At this point we're hoping for power by the end of the week. Not wanting to be a total defeatist, if we get power back by Friday and the neighborhood is interested we might very well run on Saturday the 5th. After all, the graveyard is still setup, the stones and props just need to be reset and the big stuff brought out. I have to pull all the stuff out of the garage anyways to bring the winter stuff forward, might as well setup.


----------



## Dixie (Feb 18, 2009)

I am keeping my fingers crossed for you, TM.... I would love to see you get the chance to show off all your hard work!


----------



## RoxyBlue (Oct 6, 2008)

I hope you do get a chance to showcase those props, TM.


----------



## Vlad (Aug 2, 2005)

I'm sorry to hear you're still out of your house TM. We got hit hard here also. Luckily I got power back, but there are still lines down all over town in the streets with only peoples garbage cans in the road as warnings. Yikes. Our town did a last minute trunk and treat which in this instance I actually didn't mind, and banned TOTing in all areas without power. As long as you and your family are OK, that's all that matters. Good luck and let us know what happens.


----------



## dave the dead (Jan 31, 2007)

Go for it TM! You have made some fantastic pieces this year. It would be a shame to leave Faegoria in your imagination for another 365...


----------



## Terrormaster (Sep 27, 2007)

Thanks everyone. Doesn't look like its gonna happen though. Estimates for 99% restoration in our town is Sunday the 6th.


----------



## RoxyBlue (Oct 6, 2008)

Maybe you could put Santa hats on the props and put them out in December.


----------



## Terrormaster (Sep 27, 2007)

Roxy, we have a very strict no mixing Halloween and Christmas rule in our household. I'm not even permitted to build Nov.1-Dec.31.


----------



## RoxyBlue (Oct 6, 2008)

LOL, well, that at least ensures you take a little bit of a break before starting up again


----------



## Spooky1 (Aug 25, 2008)

Terrormaster said:


> Roxy, we have a very strict no mixing Halloween and Christmas rule in our household. I'm not even permitted to build Nov.1-Dec.31.

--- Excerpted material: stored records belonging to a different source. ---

(* ===== verification/Queue.v ===== *)
(** * Queue: messages between the queen, its ants and their parts

    Models [src/internal/queue]: message headers ([message_event.go],
    [Module Headers]), the checks on topics and messages ([client_helper.go],
    [Module Checks]), the counters of a topic ([metrics_helper.go],
    [Module Metrics]), the multiplexer that hands a message to the callbacks of
    its topic ([send_receive_mx.go], [Module Mx]) and the client that delivers
    within one process ([client_channel.go], [Module Channel]).

    Callbacks of users are code outside the queue: what one does while it runs
    (acknowledge, refuse, in any order and number, and fail or not) is an
    arbitrary function of the number of the delivery, and it may acknowledge or
    refuse later, when it has returned.  What it sends is a step of its own. *)

From Stdlib Require Import Ascii.
From S2P Require Import Prelude Resource.

Open Scope Z_scope.

(** ** Headers and messages *)
Module Headers.
Abbreviation MessageHeaders := (gmap string string) (only parsing).
Definition DisableBatchingKey : string := "DisableBatching".
Definition ReusableTopicKey : string := "ReusableTopic".
Definition MessageTarget : string := "MessageTarget".
Definition CorrelationIDKey : string := "CorrelationID".
Definition replyTopicKey : string := "ReplyTopic".
Definition messageKey : string := "Key".
Definition producerKey : string := "Producer".
Definition groupKey : string := "ArtifactGroup".
Definition lastOffsetKey : string := "lastOffset".
Definition firstOffsetKey : string := "lastOffset".

(** Keys and values in turn; a key without a value at the end is left out. *)
Fixpoint add_headers (keyValues : list string) (res : MessageHeaders) : MessageHeaders :=
  match keyValues with
  | k :: v :: rest => add_headers rest (<[k := v]> res)
  | _ => res
  end.
Definition NewMessageHeaders (keyValues : list string) : MessageHeaders := add_headers keyValues ∅.

(** Reading a key that is not there gives the empty string. *)
Definition get (k : string) (h : MessageHeaders) : string := default "" (h !! k).
Definition GetReplyTopic (h : MessageHeaders) : string := get replyTopicKey h.
Definition SetReplyTopic (v : string) (h : MessageHeaders) : MessageHeaders := <[replyTopicKey := v]> h.
Definition GetCorrelationID (h : MessageHeaders) : string := get CorrelationIDKey h.
Definition SetCorrelationID (v : string) (h : MessageHeaders) : MessageHeaders := <[CorrelationIDKey := v]> h.
Definition GetMessageKey (h : MessageHeaders) : string := get messageKey h.
Definition SetMessageKey (v : string) (h : MessageHeaders) : MessageHeaders := <[messageKey := v]> h.
Definition GetProducer (h : MessageHeaders) : string := get producerKey h.
Definition SetProducer (v : string) (h : MessageHeaders) : MessageHeaders := <[producerKey := v]> h.
Definition GetGroup (defGroup : string) (h : MessageHeaders) : string :=
  let group := get groupKey h in if group != "" then group else defGroup.
Definition SetGroup (v : string) (h : MessageHeaders) : MessageHeaders := <[groupKey := v]> h.
Definition GetFirstOffset (h : MessageHeaders) : string := get firstOffsetKey h.
Definition SetFirstOffset (v : string) (h : MessageHeaders) : MessageHeaders := <[firstOffsetKey := v]> h.
Definition GetLastOffset (h : MessageHeaders) : string := get lastOffsetKey h.
Definition SetLastOffset (v : string) (h : MessageHeaders) : MessageHeaders := <[lastOffsetKey := v]> h.
Definition show_bool (b : bool) : string := if b then "true" else "false".
Definition IsDisableBatching (h : MessageHeaders) : bool := get DisableBatchingKey h == "true".
Definition SetDisableBatching (v : bool) (h : MessageHeaders) : MessageHeaders := <[DisableBatchingKey := show_bool v]> h.
Definition IsReusableTopic (h : MessageHeaders) : bool := (get ReusableTopicKey h == "true") || (get ReusableTopicKey h == "").
Definition SetReusableTopic (v : bool) (h : MessageHeaders) : MessageHeaders := <[ReusableTopicKey := show_bool v]> h.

So don't mix, just have Halloween props.  :googly:

Good luck getting your power back.


----------



## Terrormaster (Sep 27, 2007)

Spooky1 said:


> So don't mix, just have Halloween props.  :googly:
> 
> Good luck getting your power back.


If I put Halloween props out for Christmas, I could very well have bigger problems than power to worry about. :googly:


----------



## Dark Angel 27 (Sep 11, 2008)

i'm so sorry to hear about that! your wastewalker deserves a chance to shine...or rather, to blow smoke!


----------